_What the task asks_. Please return all lines of the data below containing the string "written".

(Collected data entries)
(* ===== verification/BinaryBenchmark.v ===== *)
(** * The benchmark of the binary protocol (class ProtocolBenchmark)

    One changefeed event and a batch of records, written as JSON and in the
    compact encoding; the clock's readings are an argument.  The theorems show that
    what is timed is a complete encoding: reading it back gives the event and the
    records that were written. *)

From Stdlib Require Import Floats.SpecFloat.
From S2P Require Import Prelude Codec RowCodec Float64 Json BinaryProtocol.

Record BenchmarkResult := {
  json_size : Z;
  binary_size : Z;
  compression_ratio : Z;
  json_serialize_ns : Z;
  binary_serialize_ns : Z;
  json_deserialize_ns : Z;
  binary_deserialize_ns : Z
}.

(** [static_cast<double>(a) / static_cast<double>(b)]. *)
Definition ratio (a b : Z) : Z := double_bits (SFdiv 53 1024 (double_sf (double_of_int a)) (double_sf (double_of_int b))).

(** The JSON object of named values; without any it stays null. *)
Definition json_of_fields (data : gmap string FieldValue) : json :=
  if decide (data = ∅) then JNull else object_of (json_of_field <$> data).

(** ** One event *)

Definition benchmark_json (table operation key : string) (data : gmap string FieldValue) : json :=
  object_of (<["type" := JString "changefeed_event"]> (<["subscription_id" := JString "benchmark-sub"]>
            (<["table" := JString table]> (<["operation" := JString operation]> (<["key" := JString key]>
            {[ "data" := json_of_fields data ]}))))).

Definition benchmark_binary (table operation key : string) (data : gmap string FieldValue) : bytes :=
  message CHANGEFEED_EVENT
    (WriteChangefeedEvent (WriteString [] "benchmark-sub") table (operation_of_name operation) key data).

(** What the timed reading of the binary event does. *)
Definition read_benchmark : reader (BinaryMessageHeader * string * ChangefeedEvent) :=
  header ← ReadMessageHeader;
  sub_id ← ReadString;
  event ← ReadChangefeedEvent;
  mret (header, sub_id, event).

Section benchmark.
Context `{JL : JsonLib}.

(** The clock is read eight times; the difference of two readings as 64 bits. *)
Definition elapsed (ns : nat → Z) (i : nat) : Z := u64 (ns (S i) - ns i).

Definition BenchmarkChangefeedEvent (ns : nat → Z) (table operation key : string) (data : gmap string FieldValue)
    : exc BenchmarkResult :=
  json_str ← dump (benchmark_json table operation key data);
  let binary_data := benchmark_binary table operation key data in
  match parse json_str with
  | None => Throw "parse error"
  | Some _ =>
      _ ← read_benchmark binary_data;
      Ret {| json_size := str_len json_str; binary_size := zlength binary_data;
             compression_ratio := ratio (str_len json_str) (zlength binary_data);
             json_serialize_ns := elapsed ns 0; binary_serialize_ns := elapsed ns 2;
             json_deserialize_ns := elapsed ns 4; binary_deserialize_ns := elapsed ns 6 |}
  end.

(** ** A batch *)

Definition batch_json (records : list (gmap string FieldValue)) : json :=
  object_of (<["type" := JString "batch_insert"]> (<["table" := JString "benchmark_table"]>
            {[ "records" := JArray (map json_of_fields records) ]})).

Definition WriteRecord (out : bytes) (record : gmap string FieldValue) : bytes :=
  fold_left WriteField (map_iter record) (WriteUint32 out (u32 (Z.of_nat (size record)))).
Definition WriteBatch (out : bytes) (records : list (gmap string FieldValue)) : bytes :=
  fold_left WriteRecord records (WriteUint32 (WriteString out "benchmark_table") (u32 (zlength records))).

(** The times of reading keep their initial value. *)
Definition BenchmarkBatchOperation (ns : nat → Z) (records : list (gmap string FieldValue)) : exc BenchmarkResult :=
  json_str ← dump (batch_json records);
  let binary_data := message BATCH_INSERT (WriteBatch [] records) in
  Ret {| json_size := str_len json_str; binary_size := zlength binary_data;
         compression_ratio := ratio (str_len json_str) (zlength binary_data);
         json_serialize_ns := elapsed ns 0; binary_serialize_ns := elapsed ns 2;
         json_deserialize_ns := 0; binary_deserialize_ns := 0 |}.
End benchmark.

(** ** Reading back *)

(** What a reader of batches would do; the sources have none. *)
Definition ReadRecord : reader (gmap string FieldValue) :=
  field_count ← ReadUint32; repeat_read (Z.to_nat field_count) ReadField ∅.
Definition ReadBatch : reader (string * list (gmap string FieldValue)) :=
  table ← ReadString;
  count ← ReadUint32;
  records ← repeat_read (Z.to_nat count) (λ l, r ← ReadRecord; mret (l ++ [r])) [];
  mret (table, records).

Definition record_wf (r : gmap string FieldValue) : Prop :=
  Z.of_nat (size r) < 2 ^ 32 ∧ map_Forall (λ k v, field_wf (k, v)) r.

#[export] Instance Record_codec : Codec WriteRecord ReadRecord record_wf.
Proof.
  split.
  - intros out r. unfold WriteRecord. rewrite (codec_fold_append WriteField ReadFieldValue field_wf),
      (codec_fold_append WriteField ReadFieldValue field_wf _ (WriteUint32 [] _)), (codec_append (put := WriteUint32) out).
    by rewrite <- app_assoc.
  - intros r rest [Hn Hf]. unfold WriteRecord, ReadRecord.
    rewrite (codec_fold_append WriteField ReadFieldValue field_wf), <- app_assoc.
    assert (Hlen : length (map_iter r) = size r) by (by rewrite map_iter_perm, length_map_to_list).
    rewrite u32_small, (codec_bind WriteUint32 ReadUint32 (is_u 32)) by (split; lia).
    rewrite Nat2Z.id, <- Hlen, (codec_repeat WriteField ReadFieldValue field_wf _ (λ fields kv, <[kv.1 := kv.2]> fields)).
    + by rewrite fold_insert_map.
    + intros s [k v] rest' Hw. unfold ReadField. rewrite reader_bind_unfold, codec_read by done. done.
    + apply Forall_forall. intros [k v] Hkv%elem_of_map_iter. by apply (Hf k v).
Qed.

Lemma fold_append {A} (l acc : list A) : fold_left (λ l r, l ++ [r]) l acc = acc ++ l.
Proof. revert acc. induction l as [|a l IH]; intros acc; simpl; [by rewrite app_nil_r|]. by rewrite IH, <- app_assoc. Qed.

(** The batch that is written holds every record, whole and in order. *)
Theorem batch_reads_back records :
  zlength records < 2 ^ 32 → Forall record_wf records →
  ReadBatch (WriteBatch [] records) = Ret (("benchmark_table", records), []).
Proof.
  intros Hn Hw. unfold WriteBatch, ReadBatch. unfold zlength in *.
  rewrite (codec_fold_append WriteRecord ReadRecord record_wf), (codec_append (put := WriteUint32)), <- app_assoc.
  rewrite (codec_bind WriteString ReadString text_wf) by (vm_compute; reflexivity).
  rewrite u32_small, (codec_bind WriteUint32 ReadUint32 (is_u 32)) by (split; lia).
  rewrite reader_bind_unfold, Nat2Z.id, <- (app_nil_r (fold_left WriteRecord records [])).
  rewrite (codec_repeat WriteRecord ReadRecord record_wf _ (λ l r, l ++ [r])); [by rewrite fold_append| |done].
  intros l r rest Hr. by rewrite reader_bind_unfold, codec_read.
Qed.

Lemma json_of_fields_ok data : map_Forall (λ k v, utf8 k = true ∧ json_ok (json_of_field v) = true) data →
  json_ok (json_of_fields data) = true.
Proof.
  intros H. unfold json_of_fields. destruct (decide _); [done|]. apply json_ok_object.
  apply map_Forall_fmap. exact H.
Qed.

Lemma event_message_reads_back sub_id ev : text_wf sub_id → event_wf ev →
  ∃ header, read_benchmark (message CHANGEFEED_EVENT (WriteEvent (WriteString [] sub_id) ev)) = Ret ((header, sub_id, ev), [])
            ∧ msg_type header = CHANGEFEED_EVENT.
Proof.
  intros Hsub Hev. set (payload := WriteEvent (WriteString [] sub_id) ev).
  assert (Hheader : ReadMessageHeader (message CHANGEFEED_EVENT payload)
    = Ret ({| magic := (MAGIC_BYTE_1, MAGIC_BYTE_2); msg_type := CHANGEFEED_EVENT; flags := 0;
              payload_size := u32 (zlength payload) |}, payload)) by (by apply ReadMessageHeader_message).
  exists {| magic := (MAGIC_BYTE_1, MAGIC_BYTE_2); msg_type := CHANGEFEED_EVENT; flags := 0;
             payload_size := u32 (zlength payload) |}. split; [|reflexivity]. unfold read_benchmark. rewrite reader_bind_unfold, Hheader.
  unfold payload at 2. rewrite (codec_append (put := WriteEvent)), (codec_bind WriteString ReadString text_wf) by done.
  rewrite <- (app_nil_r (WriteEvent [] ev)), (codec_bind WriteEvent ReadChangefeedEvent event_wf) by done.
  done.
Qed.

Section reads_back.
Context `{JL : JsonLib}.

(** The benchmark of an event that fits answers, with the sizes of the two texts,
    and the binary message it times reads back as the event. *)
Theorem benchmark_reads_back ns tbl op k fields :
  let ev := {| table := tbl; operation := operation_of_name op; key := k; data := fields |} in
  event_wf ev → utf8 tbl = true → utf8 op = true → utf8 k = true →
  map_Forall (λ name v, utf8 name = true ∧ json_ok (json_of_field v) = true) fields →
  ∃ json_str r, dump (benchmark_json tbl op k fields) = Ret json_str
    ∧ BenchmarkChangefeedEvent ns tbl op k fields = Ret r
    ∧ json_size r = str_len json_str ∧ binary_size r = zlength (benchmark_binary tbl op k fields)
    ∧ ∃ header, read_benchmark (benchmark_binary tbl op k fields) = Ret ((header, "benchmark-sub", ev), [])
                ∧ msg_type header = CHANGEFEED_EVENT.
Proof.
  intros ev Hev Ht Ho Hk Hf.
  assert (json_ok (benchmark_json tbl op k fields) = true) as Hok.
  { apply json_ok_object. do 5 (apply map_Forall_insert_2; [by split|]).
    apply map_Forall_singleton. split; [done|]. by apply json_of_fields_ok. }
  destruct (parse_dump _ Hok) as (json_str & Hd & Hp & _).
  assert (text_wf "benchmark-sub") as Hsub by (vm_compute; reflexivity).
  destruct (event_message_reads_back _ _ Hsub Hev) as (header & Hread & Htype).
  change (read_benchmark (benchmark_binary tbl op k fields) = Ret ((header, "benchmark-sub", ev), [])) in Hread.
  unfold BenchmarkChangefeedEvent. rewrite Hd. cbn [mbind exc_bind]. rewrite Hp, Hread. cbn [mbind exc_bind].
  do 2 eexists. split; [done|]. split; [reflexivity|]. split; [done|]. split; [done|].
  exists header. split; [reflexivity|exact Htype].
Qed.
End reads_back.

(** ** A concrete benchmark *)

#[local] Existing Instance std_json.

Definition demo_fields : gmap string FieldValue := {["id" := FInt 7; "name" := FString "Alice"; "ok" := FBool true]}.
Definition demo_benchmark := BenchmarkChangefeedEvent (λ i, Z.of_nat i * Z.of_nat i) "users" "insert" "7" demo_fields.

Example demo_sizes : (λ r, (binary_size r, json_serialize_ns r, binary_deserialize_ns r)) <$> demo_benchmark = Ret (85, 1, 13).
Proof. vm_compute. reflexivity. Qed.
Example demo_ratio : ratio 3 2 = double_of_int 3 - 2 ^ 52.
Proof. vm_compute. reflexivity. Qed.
---
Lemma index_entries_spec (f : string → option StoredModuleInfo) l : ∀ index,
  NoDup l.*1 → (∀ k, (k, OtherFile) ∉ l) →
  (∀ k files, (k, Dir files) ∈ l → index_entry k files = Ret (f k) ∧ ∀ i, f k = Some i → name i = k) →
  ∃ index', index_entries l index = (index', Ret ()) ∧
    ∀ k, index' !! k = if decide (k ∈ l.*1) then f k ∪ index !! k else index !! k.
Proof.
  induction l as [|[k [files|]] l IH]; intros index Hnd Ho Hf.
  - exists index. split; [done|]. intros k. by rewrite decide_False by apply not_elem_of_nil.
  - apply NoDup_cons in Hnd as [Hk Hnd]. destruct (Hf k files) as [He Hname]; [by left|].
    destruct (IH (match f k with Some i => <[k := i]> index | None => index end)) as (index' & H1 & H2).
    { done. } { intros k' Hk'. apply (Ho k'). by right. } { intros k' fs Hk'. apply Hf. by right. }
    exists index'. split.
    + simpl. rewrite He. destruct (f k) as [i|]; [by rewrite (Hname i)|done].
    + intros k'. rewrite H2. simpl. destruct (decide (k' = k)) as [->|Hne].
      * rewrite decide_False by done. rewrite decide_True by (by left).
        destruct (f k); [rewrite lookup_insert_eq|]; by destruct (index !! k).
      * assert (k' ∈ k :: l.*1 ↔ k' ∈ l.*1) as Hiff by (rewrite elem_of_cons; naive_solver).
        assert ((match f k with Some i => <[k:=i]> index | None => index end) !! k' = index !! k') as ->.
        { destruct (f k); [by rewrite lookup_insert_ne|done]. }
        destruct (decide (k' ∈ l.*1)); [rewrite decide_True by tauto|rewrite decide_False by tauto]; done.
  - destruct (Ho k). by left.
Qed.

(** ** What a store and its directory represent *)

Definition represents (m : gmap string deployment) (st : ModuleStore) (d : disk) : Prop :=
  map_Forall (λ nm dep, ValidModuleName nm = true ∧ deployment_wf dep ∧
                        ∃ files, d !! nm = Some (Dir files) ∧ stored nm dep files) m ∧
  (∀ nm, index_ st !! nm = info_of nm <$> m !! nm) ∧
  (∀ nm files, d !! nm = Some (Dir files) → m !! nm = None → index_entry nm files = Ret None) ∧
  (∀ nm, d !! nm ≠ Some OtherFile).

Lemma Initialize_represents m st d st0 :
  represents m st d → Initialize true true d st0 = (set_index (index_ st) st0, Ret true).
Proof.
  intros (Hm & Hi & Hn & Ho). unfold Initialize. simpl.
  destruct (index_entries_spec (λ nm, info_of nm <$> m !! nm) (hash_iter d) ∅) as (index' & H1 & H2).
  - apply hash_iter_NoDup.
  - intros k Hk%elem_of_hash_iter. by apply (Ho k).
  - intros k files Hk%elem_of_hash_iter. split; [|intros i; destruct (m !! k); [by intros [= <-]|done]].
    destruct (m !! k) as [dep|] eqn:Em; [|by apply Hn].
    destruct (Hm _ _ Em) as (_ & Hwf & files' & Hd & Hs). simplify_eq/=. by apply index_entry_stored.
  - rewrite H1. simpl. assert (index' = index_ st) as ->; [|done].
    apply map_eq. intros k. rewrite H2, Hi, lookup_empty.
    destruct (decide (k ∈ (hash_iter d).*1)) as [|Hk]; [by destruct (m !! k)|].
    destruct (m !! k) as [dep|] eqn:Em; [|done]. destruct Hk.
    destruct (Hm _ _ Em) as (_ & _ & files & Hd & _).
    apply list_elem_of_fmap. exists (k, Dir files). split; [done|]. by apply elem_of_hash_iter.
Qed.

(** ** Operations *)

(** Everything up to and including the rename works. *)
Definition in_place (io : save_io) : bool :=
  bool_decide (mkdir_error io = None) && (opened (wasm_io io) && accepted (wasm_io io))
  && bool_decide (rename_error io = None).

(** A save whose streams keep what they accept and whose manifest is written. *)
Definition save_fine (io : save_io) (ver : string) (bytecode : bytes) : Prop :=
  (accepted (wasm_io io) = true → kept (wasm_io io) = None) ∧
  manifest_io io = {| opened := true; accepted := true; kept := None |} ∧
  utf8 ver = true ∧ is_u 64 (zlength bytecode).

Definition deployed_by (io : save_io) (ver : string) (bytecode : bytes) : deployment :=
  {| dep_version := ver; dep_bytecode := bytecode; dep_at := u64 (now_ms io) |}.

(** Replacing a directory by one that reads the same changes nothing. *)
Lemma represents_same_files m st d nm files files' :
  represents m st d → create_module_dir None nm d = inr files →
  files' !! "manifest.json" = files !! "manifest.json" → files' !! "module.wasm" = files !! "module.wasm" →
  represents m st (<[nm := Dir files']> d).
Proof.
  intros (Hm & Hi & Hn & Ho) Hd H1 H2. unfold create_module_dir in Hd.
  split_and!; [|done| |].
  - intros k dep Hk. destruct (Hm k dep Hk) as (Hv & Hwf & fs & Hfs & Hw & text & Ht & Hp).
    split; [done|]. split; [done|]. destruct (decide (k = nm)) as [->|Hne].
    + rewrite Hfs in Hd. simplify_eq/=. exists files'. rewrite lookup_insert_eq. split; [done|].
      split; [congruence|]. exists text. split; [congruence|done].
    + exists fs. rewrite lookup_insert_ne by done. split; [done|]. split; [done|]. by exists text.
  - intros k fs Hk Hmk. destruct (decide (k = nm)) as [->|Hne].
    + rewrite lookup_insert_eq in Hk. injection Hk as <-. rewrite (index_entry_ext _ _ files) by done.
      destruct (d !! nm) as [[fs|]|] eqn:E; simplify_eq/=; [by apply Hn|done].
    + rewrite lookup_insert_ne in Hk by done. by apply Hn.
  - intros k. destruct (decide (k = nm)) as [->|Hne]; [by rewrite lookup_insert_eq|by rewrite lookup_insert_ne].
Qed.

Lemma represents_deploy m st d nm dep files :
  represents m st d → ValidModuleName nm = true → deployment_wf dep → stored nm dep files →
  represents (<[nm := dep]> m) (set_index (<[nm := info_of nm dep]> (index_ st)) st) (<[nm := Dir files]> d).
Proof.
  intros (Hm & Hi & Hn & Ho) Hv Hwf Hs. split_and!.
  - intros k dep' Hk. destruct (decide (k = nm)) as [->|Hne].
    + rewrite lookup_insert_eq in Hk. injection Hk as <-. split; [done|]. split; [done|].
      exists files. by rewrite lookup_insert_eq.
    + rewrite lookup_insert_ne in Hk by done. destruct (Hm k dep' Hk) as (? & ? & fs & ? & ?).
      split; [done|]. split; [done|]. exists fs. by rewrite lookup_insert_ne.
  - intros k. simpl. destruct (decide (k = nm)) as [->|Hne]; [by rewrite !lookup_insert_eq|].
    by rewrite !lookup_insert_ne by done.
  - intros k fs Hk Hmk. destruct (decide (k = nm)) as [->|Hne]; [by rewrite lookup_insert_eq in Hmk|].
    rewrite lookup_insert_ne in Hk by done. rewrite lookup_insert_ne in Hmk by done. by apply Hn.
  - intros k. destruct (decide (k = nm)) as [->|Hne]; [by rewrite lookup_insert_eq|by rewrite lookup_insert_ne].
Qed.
==
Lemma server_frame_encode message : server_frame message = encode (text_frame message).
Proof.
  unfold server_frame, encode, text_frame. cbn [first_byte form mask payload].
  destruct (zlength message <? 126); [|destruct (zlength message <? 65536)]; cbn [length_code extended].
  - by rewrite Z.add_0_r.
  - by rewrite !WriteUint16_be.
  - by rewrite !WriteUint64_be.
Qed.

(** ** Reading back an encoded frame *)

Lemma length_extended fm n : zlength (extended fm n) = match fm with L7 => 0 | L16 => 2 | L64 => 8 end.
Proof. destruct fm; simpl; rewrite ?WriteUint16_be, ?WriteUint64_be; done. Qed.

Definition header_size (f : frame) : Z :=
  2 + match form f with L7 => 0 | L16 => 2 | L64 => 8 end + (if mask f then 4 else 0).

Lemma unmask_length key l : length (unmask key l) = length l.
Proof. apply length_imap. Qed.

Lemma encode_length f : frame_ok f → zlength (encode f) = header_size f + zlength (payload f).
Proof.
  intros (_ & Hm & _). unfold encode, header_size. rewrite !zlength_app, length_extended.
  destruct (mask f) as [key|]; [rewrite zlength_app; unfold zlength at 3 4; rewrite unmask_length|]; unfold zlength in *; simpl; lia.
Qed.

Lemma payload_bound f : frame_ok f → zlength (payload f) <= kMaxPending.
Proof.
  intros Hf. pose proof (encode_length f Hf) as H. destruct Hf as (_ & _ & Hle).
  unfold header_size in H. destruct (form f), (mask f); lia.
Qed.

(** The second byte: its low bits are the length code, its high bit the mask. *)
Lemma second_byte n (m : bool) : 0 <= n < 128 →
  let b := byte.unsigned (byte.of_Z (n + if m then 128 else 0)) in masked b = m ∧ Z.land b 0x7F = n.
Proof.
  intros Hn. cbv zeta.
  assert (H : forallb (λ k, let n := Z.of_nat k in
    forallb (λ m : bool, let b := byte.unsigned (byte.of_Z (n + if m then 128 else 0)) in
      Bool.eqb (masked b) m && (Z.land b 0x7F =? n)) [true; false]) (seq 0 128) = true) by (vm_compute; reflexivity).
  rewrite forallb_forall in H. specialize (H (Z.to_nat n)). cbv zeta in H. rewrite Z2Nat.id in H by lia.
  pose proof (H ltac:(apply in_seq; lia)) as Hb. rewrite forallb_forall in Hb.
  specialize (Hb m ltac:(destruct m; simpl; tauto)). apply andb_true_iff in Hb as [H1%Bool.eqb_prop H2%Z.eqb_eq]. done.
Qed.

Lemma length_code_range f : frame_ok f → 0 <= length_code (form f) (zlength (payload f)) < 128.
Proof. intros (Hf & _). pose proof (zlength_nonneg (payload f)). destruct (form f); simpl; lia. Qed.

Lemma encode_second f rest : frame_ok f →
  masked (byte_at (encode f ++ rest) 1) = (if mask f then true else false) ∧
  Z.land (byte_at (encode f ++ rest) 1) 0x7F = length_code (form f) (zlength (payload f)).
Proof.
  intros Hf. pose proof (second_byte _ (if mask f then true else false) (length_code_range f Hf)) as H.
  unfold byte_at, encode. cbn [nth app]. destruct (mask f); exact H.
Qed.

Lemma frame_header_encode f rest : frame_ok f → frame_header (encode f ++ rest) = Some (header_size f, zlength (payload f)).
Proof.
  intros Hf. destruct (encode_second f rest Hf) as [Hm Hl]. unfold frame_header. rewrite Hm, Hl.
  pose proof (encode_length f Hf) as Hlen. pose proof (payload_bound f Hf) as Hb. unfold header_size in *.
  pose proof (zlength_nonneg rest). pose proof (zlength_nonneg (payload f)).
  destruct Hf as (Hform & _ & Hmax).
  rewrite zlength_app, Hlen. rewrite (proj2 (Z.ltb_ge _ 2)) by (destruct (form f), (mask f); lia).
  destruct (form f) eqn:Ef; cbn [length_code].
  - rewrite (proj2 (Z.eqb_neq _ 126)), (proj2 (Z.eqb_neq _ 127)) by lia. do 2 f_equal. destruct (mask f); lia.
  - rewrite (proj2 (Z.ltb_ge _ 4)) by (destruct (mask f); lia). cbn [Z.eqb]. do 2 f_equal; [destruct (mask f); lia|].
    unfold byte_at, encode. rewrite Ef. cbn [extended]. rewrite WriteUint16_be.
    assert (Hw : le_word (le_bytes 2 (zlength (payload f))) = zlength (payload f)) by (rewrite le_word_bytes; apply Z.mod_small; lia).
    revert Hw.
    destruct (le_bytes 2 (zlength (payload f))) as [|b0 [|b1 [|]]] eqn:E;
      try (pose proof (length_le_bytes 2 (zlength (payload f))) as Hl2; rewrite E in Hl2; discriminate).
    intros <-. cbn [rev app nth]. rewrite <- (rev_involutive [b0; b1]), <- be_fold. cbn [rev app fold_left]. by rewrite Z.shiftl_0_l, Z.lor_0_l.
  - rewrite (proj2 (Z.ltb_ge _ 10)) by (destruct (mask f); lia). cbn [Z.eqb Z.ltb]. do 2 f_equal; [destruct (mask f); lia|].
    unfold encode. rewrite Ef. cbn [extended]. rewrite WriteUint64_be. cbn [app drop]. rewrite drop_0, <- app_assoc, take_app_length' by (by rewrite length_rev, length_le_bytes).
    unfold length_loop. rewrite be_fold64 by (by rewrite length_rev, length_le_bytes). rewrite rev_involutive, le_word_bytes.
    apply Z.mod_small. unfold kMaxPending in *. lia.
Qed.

_Result for this exercise_.
    One changefeed event and a batch of records, written as JSON and in the
    records that were written. *)
(** The batch that is written holds every record, whole and in order. *)
(** A save whose streams keep what they accept and whose manifest is written. *)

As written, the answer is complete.